Your objective: Report, as a single number, how many lines of the records contain the word "Lemma".

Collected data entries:
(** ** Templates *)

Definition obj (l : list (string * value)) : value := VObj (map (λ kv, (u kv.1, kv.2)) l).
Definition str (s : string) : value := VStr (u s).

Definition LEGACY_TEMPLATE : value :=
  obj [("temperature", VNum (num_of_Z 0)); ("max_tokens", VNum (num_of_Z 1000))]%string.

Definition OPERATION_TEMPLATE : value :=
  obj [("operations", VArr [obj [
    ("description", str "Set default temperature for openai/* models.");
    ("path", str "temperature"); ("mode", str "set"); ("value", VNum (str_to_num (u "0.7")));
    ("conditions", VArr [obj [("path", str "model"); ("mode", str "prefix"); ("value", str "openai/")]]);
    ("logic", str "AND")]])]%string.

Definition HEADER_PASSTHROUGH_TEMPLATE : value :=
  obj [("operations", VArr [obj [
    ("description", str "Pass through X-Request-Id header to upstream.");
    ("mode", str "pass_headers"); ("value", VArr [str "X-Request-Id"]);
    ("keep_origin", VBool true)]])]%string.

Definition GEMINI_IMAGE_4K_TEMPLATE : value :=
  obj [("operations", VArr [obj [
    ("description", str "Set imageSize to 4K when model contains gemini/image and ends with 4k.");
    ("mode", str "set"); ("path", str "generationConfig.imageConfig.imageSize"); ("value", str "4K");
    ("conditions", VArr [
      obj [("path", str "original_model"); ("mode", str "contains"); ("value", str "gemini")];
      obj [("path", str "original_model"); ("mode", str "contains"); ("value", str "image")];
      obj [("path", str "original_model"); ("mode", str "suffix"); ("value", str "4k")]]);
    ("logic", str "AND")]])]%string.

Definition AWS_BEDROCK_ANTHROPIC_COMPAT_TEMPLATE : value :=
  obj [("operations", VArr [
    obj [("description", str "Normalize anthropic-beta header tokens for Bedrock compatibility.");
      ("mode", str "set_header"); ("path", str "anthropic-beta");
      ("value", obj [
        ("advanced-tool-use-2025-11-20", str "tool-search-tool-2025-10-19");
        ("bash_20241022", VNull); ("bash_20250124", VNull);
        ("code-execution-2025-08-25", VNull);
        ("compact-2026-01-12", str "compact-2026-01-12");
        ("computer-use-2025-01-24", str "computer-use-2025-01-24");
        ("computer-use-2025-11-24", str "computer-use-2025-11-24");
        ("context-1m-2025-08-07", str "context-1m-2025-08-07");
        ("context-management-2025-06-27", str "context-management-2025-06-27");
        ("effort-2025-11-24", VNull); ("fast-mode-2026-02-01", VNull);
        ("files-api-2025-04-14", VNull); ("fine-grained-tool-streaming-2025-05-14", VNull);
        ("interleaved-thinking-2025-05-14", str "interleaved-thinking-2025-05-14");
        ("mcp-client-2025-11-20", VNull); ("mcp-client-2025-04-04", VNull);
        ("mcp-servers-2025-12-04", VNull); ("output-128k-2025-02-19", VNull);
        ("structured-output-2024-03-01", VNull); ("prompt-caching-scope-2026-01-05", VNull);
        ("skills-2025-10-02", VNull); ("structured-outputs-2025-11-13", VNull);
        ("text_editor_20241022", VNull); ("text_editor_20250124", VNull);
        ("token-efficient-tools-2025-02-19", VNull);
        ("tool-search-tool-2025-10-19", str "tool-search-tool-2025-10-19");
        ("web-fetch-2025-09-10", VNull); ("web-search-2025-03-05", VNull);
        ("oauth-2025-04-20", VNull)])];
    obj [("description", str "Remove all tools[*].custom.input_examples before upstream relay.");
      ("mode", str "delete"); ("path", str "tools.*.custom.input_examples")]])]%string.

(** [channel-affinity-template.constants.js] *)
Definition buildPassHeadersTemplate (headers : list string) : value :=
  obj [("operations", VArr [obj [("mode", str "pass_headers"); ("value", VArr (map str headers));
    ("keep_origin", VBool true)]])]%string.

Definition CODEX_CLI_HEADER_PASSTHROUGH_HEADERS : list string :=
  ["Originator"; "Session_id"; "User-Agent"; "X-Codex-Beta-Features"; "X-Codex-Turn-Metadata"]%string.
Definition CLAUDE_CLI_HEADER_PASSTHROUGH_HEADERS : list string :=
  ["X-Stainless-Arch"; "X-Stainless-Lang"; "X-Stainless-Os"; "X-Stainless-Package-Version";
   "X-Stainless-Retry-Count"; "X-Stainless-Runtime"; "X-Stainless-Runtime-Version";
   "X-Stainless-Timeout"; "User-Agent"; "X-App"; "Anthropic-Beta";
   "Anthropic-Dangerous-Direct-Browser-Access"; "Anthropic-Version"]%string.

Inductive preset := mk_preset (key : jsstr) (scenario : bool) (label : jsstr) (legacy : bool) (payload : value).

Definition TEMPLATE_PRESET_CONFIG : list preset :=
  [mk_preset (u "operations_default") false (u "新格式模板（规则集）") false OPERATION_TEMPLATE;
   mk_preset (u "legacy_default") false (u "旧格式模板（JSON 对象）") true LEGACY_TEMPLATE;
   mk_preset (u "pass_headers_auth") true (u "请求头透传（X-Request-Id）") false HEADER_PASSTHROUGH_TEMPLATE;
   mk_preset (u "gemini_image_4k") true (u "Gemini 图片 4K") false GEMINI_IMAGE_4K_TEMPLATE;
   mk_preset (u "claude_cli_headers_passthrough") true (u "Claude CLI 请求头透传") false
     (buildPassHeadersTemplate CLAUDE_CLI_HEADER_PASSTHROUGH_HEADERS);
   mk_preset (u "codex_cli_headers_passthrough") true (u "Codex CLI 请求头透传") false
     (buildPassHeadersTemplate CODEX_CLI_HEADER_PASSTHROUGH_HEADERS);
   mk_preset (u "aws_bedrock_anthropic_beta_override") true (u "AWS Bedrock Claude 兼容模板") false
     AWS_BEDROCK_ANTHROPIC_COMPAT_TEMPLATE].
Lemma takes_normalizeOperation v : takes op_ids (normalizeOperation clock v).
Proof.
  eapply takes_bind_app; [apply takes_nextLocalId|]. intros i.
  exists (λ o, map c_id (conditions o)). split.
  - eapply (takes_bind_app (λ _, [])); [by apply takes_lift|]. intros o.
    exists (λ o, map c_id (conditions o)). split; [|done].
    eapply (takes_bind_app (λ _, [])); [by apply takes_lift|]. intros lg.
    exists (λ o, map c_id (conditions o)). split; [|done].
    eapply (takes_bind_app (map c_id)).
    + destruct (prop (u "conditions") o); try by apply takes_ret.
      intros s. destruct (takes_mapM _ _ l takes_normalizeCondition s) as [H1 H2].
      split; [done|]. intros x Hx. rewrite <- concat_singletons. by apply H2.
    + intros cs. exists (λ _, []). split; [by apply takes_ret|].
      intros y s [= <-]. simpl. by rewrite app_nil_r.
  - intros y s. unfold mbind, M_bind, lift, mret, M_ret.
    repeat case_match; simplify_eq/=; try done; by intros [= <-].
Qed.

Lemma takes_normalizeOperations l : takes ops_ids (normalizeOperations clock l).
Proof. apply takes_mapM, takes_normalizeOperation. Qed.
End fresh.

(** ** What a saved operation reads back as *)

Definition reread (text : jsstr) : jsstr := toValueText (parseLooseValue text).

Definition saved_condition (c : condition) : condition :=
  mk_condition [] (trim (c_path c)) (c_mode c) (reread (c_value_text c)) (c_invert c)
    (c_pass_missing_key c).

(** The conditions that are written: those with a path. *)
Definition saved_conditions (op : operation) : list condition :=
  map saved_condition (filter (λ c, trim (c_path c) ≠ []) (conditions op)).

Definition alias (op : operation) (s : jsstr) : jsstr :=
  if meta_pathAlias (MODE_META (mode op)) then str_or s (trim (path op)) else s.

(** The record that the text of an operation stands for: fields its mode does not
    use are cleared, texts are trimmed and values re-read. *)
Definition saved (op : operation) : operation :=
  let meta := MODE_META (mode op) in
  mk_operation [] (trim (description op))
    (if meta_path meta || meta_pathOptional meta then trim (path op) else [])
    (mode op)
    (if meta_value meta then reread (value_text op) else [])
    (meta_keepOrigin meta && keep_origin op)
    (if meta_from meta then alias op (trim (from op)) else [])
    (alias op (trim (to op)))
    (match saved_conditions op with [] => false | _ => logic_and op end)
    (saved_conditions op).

Response to this exercise: 2